With a little more than 40 percent of marriages ending in divorce, one of the main reasons couples don't live happily ever after is money problems. Forty-three percent of first marriages end in separation or divorce within 15 years, according to a report from the Centers for Disease Control and Prevention. While most married couples make a strong effort to avoid sharing the sheets with any one other than their spouse, experts say many couples are living an adulterous lie when it comes to financial matters. "Financial infidelity is when two people who are in a relationship are not on the same financial page," says Cheryl Broussard, registered investment advisor and co-author of What's Money Got to Do With It? The Ultimate Guide on How to Make Love and Money Work in Your Relationship.
There are a number of things that cause financial infidelity in relationships, but the biggest reason that some individuals resort to financial cheating is the lack of communication. Experts say most people are afraid to talk about money, both before they say "I do" and after experiencing marital bliss. "Money and finances are such an emotional issue," says Jeffrey Gardere, Ph.D., a clinical psychologist in New York and author of Love Prescription: Ending the War Between Black Men and Women. "Much of our worth and self-esteem is tied to how much or how little money we make," he says.
In addition to the emotions associated with finances, when most individuals enter into a relationship they usually have different "money styles." The old saying that "opposites attract" is often true when it comes to people's values and attitudes regarding money. It is not uncommon for the big spender to end up with the penny-pincher. "Everyone is raised very differently, so we all have our own personal money history, and we are bringing this to the relationship," says Broussard. For example, some people may have learned to spend money to relieve stress or anxiety or others may spend because of anger, frustration or lack of fulfillment in the relationship, explains Dr. Gardere.
Couples who keep secrets about money may also be dealing with unresolved power and control issues, particularly if one spouse makes more than the other, according to some experts. "We are a capitalistic society and the rules of the game are whoever has the most money has the power and control, so in a relationship it oftentimes works the same way," Broussard says.
While some may see nothing wrong with keeping money secrets, experts say, if the problem is not nipped in the bud, it can cause a host of problems in the relationship. Much like infidelity, financial cheating can erode the trust in a relationship and lead to added tension.
Yet, even if you find that your relationship may be in trouble because of big or little money secrets, it doesn't necessarily mean the end of your relationship. But if professional help is not sought, it can ultimately destroy the union. "The major thing that married couples can do to avoid financial cheating is to communicate on a daily basis about their financial status," says Dr. Gardere.

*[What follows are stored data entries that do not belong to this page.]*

Definition ok_ {A} (a : A) : R H A := fun s => (Some (Ok a), s).
Definition fail {A} (f : Fault.t) : R H A := fun s => (Some (Err f), s).
Definition r_bind {A B} (m : R H A) (f : A -> R H B) : R H B := fun s =>
  match m s with
  | (Some (Ok a), s') => f a s'
  | (Some (Err e), s') => (Some (Err e), s')
  | (None, s') => (None, s')
  end.
Definition ret_ {A} (a : A) : M H A := fun s => (Next a, s).
Definition exit_ {A} (r : VmResult.t) : M H A := fun s => (Return r, s).
Definition m_bind {A B} (m : M H A) (f : A -> M H B) : M H B := fun s =>
  match m s with
  | (Next a, s') => f a s'
  | (Return r, s') => (Return r, s')
  | (Panic, s') => (Panic, s')
  end.

(** The [trap!] macro of [run]. *)
Definition trap {A} (m : R H A) : M H A := fun s =>
  match m s with
  | (Some (Ok v), s') => (Next v, s')
  | (Some (Err fault), s') => (Return (VmResult.Trap fault), s')
  | (None, s') => (Panic, s')
  end.

Notation "'let#' x ':=' m 'in' k" := (r_bind m (fun x => k))
  (at level 10, x pattern, m at level 200, k at level 200).
Notation "'let!' x ':=' m 'in' k" := (m_bind m (fun x => k))
  (at level 10, x pattern, m at level 200, k at level 200).

(** A check that only reads the VM. *)
Definition pure_r {A} (r : result A Fault.t) : R H A := fun s => (Some r, s).
Definition get_state {A} (f : state H -> R H A) : R H A := fun s => f s s.
Definition reading {A} (f : Vm H -> M H A) : M H A := fun s => f (vm s) s.

Definition set_frames (fs : list Frame.t) : R H unit := fun s =>
  (Some (Ok tt), mk_state (with_frames (vm s) fs) (wld s)).

(** [registers.len() as u8]. *)
Definition frame_size (f : Frame.t) : Z := wrap_u 8 (Z.of_nat (length (Frame.registers f))).

Definition empty_stack : Fault.t := Fault.Invariant "empty frame stack while running".

(** [vm/machine.rs] [charge_heap_value] *)
Definition charge_heap_value (q : N) (value : Value.t) : R H unit := fun s =>
  match (match value with
         | Value.Str _ b | Value.Bytes _ b => Some (Z.of_nat (length b))
         | _ => None
         end) with
  | None | Some 0 => (Some (Ok tt), s)
  | Some bytes =>
    let (r, q') := FlowQuota.alloc (quotas (wld s) !!! q) bytes in
    let s' := mk_state (vm s) (with_quotas (wld s) (<[q := q']> (quotas (wld s)))) in
    (Some (match r with
           | Ok _ => Ok tt
           | Err e => Err (Fault.QuotaExceeded (quota_error_display e))
           end), s')
  end.

(** [vm/machine.rs] [Vm::current]: the top frame; [f] is what is done with the
    [&mut Frame]. *)
Definition current {A} (f : Frame.t -> Frame.t * A) : R H A := fun s =>
  match frames (vm s) with
  | [] => (if checks then None else Some (Err empty_stack), s)
  | top :: rest =>
    let (top', a) := f top in
    (Some (Ok a), mk_state (with_frames (vm s) (top' :: rest)) (wld s))
  end.

(** [vm/machine.rs] [Vm::get_reg] *)
Definition get_reg (reg : Z) : R H Value.t := fun s =>
  match frames (vm s) with
  | [] => (Some (Err empty_stack), s)
  | frame :: _ =>
    match get (Frame.registers frame) reg with
    | Some v => (Some (Ok v), s)
    | None => (Some (Err (Fault.RegisterOutOfRange reg (frame_size frame))), s)
    end
  end.

(** [vm/machine.rs] [Vm::peek_reg] *)
Definition peek_reg (s : state H) (reg : Z) : option Value.t :=
  match frames (vm s) with
  | [] => None
  | frame :: _ => get (Frame.registers frame) reg
  end.

(** [vm/machine.rs] [Vm::charge_register_store] *)
Definition charge_register_store (reg : Z) (value : Value.t) : R H unit := fun s =>
  match quota (vm s) with
  | None => (Some (Ok tt), s)
  | Some q =>
    match value, peek_reg s reg with
    | Value.Str p _, Some (Value.Str old _) =>
      if ptr_eq p old then (Some (Ok tt), s) else charge_heap_value q value s
    | Value.Bytes p _, Some (Value.Bytes old _) =>
      if ptr_eq p old then (Some (Ok tt), s) else charge_heap_value q value s
    | Value.Str _ _, _ | Value.Bytes _ _, _ => charge_heap_value q value s
    | _, _ => (Some (Ok tt), s)
    end
  end.

(** [vm/machine.rs] [Vm::set_reg] *)
Definition set_reg (reg : Z) (value : Value.t) : R H unit :=
  let# _ := charge_register_store reg value in
  let# r := current (fun frame =>
    match get (Frame.registers frame) reg with
    | Some _ =>
      (Frame.with_registers frame (<[Z.to_nat reg := value]> (Frame.registers frame)), Ok tt)
    | None => (frame, Err (Fault.RegisterOutOfRange reg (frame_size frame)))
    end) in
  pure_r r.

(** [vm/machine.rs] [Vm::fetch] *)
Definition fetch : R H (option Instruction.t) :=
  let# pc := current (fun frame => (frame, Frame.pc frame)) in
  get_state (fun s =>
    match get (Chunk.code (chunk (vm s))) pc with
    | Some instr =>
      let# _ := current (fun frame => (Frame.with_pc frame (pc + 1), tt)) in
      ok_ (Some instr)
    | None => ok_ None
    end).

(** [vm/machine.rs] [as_f64] *)
Definition as_f64 (v : Value.t) : result F64.t Fault.t :=
  match v with
  | Value.Int i => Ok (F64.of_i64 i)
  | Value.Float f => Ok f
  | other => Err (Fault.TypeMismatch "int or float" (Value.type_name other))
  end.

(** [a op b] on floats, converting [a] first. *)
Definition float_binop (f : F64.t -> F64.t -> Value.t) (a b : Value.t)
  : result Value.t Fault.t :=
  let? x := as_f64 a in let? y := as_f64 b in Ok (f x y).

If you have a difficult time talking about money with your spouse, seek guidance from a financial counselor. While many couples receive pre-marital counseling before they exchange vows, experts say that couples should also seek financial counseling. But if you didn't seek financial advice before marriage you can still seek the advice of a financial counselor after marriage. A third party can often work as a mediator to help identify your money styles and help you come up with a plan to get on the same financial page. Your financial counselor can help you and your spouse set-up financial goals, whether it's to save money for a house, make a real estate investment or plan for an early retirement.

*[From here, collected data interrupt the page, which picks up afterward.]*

Lemma quota_insert_wf (m : gmap N FlowQuota.t) q q' :
  (mem_wf (m !!! q) -> mem_wf q') ->
  forall k, mem_wf (m !!! k) -> mem_wf (<[q := q']> m !!! k).
Proof.
  intros Hq k Hk. destruct (decide (k = q)) as [->|].
  - rewrite lookup_total_insert_eq. auto.
  - by rewrite lookup_total_insert_ne by congruence.
Qed.

Lemma charge_heap_value_spec K q v :
  r_spec (inv_with K) (charge_heap_value q v) (fun _ => True) (inv_with K).
Proof.
  intros s [Hs HK].
  assert (Hcharge : forall n, 0 <= n ->
    let a := FlowQuota.alloc (quotas (wld s) !!! q) n in
    vm_inv (mk_state (vm s) (with_quotas (wld s) (<[q := snd a]> (quotas (wld s)))))).
  { intros n Hn. apply vm_inv_quota; [done|]. apply quota_insert_wf.
    by apply alloc_wf. }
  unfold charge_heap_value. destruct v; try (by split);
    (destruct (length _) as [|n]; [by split|]); cbv [Z.of_nat];
    specialize (Hcharge (Z.pos (Pos.of_succ_nat n)) ltac:(lia)); simpl in Hcharge;
    destruct (FlowQuota.alloc _ _) as [[[]|e] q']; by split.
Qed.

Lemma charge_register_store_spec K reg v :
  r_spec (inv_with K) (charge_register_store reg v) (fun _ => True) (inv_with K).
Proof.
  intros s Hs. unfold charge_register_store.
  destruct (quota (vm s)) as [q|]; [|by split].
  pose proof (charge_heap_value_spec K q v s Hs) as Hc.
  destruct v; try (by split);
    destruct (peek_reg s reg) as [[]|]; try exact Hc; by destruct (ptr_eq _ _).
Qed.

(** An update of the top frame that keeps its function, destination and size. *)
Lemma vm_inv_top s f f' rest :
  vm_inv s -> frames (vm s) = f :: rest ->
  Frame.function f' = Frame.function f -> Frame.dest_reg f' = Frame.dest_reg f ->
  length (Frame.registers f') = length (Frame.registers f) ->
  0 <= Frame.pc f' <= Z.of_nat (length (Chunk.code (chunk (vm s)))) ->
  Forall (good S) (Frame.registers f') ->
  vm_inv (mk_state (with_frames (vm s) (f' :: rest)) (wld s)).
Proof.
  intros [] Hf Hfn Hd Hl Hpc Hr. rewrite Hf in *. constructor; simpl; try done.
  - apply Forall_cons in inv_frames0 as [[Hdef _ _] Hrest]. apply Forall_cons. split; [|done].
    constructor; [by rewrite Hfn, Hl|done..].
  - simpl in inv_stack0. by rewrite Hd.
Qed.

Lemma set_reg_spec K reg v :
  good S v -> r_spec (inv_with K) (set_reg checks reg v) (fun _ => True) (inv_with K).
Proof.
  intros Hv. unfold set_reg. eapply r_spec_bind; [apply charge_register_store_spec|].
  intros _ _ s [Hs HK]. destruct (top_frame s Hs) as (f & rest & Hf).
  unfold r_bind, current, pure_r. rewrite Hf.
  pose proof (inv_frames s Hs) as Hfr. rewrite Hf, Forall_cons in Hfr.
  destruct Hfr as [[_ Hpc Hregs] _].
  assert (Hcur : current_pc (vm s) = Some (Frame.pc f))
    by (unfold current_pc; by rewrite Hf).
  rewrite Hcur in HK.
  destruct (get (Frame.registers f) reg) eqn:Eg; split; try done.
  - split; [|done]. eapply vm_inv_top; simpl; try done.
    + by rewrite length_insert.
    + by apply Forall_insert.
  - eapply vm_inv_top; done.
Qed.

Experts also suggest that it's healthy for married couples to have separate checking and savings accounts, but they should also have a joint checking and savings account for the household. The key is that both parties know about all the accounts so that there are no secret accounts. "You don't want to get into a relationship in which all of the money goes into one pot because then people begin to feel like they are losing control over their life and their freedom," says Broussard.
The key is to setup a certain amount that will be placed in the joint accounts to cover bills and meet the household saving goals. The money in the separate accounts can be used as discretionary funds. You can set up a certain limit for what should be spent, and when there are larger purchases, or you feel you may go over the limit you and your spouse agreed upon, then, as a couple, discuss the financial transaction before it's actually made. "I don't believe that you have to prove every single purchase; however, if there is a very large purchase or one that significantly impacts the family budget, or there is a pattern of spending without the knowledge of the other partner, then this can become a real relationship problem," says Dr. Gardere.